*WORK INSTRUCTION:*
For each line below that contains the string "apply", copy that line.

*SUPPLIED DATA:*
_ _ _ _ _ _ _
Lemma object_changed_enabled_witness :
  Adder.node_class Cases.filter_node ≠ Adder.SourceAdderNode
  ∧ Adder.enabled
      <$> Adder.items_list
            (Adder.ListAdderNode_object_changed id Cases.filter_node
               (Some (7, Cases.helper))).1
    = [true; false].
Proof.
  assert (Adder.node_class Cases.filter_node ≠ Adder.SourceAdderNode)
    as Hcls by done.
  split; [exact Hcls|].
  rewrite (proj1 (proj2 (object_changed_enabled id Cases.filter_node 7
                           Cases.helper)) Hcls).
  by vm_compute.
Defined.

Lemma get_scene_reads_obj_witness :
  Adder._get_scene (Scene := nat) ∅ = Adder.AttributeError "obj"
  ∧ Adder._get_scene (Scene := nat)
      {[ "obj" := Adder.IsObject (Some None) ]}
    = Adder.Got None.
Proof.
  split.
  - exact (proj1 (get_scene_reads_obj (Scene := nat) ∅) eq_refl).
  - apply (proj1 (proj2 (proj2 (get_scene_reads_obj (Scene := nat) _)))).
    right. right. by vm_compute.
Defined.

Lemma add_fired_calls_entry_action_witness :
  ∃ it,
    Adder.items_list
      (Adder.ListAdderNode_object_changed id Cases.filter_node
         (Some (7, Cases.helper))).1 !! 0 = Some it
    ∧ Adder._add_fired it Cases.helper = Adder.Got "Threshold".
Proof.
  eexists. split; [reflexivity|].
  destruct (add_fired_calls_entry_action id Cases.filter_node 7
              Cases.helper Cases.helper 0 _ eq_refl)
    as (src & Hsrc & Hcall & _).
  injection Hsrc as <-. apply Hcall. exists false. by vm_compute.
Defined.
Lemma withoutStars_fixed s : GoStrings.Contains s "*" = false → withoutStars s = s.
Proof.
  induction s as [|c s IH]; [done|]. cbn [GoStrings.Contains GoStrings.HasPrefix withoutStars].
  rewrite (Ascii.eqb_sym c). destruct (Ascii.eqb "*" c).
  - by rewrite HasPrefix_empty.
  - simpl. intros Hs. by rewrite IH.
Qed.

(** X26. The star of a window pattern is no wildcard: [windowNameMatches]
    deletes the stars and then asks whether the observed title contains
    what is left as one piece, both sides trimmed and in lower case.  A
    pattern of stars only matches every title. *)
Theorem windowNameMatches_deletes_stars (currentWindowName ruleWindowName : string) :
  windowNameMatches currentWindowName ruleWindowName
  = GoStrings.Contains
      (GoStrings.ToLower (GoStrings.TrimSpace currentWindowName))
      (withoutStars (GoStrings.ToLower (GoStrings.TrimSpace ruleWindowName))).
Proof.
  unfold windowNameMatches.
  destruct (String.eqb_spec ruleWindowName "") as [->|_].
  { by rewrite Contains_empty. }
  destruct (GoStrings.Contains (GoStrings.ToLower (GoStrings.TrimSpace ruleWindowName)) "*")
    eqn:Hstar.
  - by rewrite ReplaceAll_stars.
  - by rewrite withoutStars_fixed.
Qed.

End MatcherSpec.

(** ** The action log *)

Module LoggerSpec.
Import GoSync Logger.

(** *** Names of the generations *)

Lemma append_inj_l (s a b : string) : String.append s a = String.append s b → a = b.
Proof. induction s as [|c s IH]; simpl; [done|]. intros [=]. auto. Qed.

Lemma length_append (a b : string) :
  String.length (String.append a b) = (String.length a + String.length b)%nat.
Proof. induction a as [|c a IH]; simpl; [done|]. by rewrite IH. Qed.

Lemma append_inj_r (a b e : string) : String.append a e = String.append b e → a = b.
Proof.
  revert b. induction a as [|c a IH]; intros [|d b]; simpl; intros Heq; [done| | |].
  - apply (f_equal String.length) in Heq.
    rewrite !length_append in Heq. simpl in Heq. lia.
  - apply (f_equal String.length) in Heq.
    rewrite !length_append in Heq. simpl in Heq. lia.
  - injection Heq as -> Heq. f_equal. by apply IH.
Qed.

Lemma formatInt_inj i j : GoFmt.formatInt i = GoFmt.formatInt j → i = j.
Proof.
  unfold GoFmt.formatInt. intros Heq. apply DecimalZ.to_int_inj.
  apply (f_equal NilEmpty.int_of_string) in Heq.
  rewrite !NilEmpty.isi in Heq. congruence.
Qed.
(** ** Reading the records of a run *)

(** Navigations to [link]: the [driver.get(link)] commands issued. *)
Definition is_navigation (link : string) (ev : Event) : bool :=
  match ev with
  | (CallGet _ url, _) => String.eqb url link
  | _ => false
  end.
Definition navigations (link : string) (evs : list Event) : nat :=
  List.length (filter (is_navigation link) evs).

(** Scroll rounds begun: each round starts with one [execute_script]. *)
Definition is_scroll (ev : Event) : bool :=
  match ev with
  | (CallExecuteScript _ _, _) => true
  | _ => false
  end.
Definition rounds_started (evs : list Event) : nat :=
  List.length (filter is_scroll evs).

(** Browsers started. *)
Definition is_launch (ev : Event) : bool :=
  match ev with
  | (CallChrome, _) => true
  | _ => false
  end.
Definition launches (evs : list Event) : nat :=
  List.length (filter is_launch evs).

(** Sessions closed. *)
Definition is_quit (ev : Event) : bool :=
  match ev with
  | (CallQuit _, _) => true
  | _ => false
  end.
Definition quits (evs : list Event) : nat :=
  List.length (filter is_quit evs).

(** Entries into the "Restart session" handler: each one starts with its
    warning. *)
Definition is_restart (u : Ui) : bool :=
  match u with
  | UiWarningWebDriver _ => true
  | _ => false
  end.
Definition restarts (us : list Ui) : nat :=
  List.length (filter is_restart us).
_ _ _ _ _ _ _
*TASK RESPONSE:*
  - apply (proj1 (proj2 (proj2 (get_scene_reads_obj (Scene := nat) _)))).
  injection Hsrc as <-. apply Hcall. exists false. by vm_compute.
  - apply (f_equal String.length) in Heq.
  - apply (f_equal String.length) in Heq.
  - injection Heq as -> Heq. f_equal. by apply IH.
  unfold GoFmt.formatInt. intros Heq. apply DecimalZ.to_int_inj.
  apply (f_equal NilEmpty.int_of_string) in Heq.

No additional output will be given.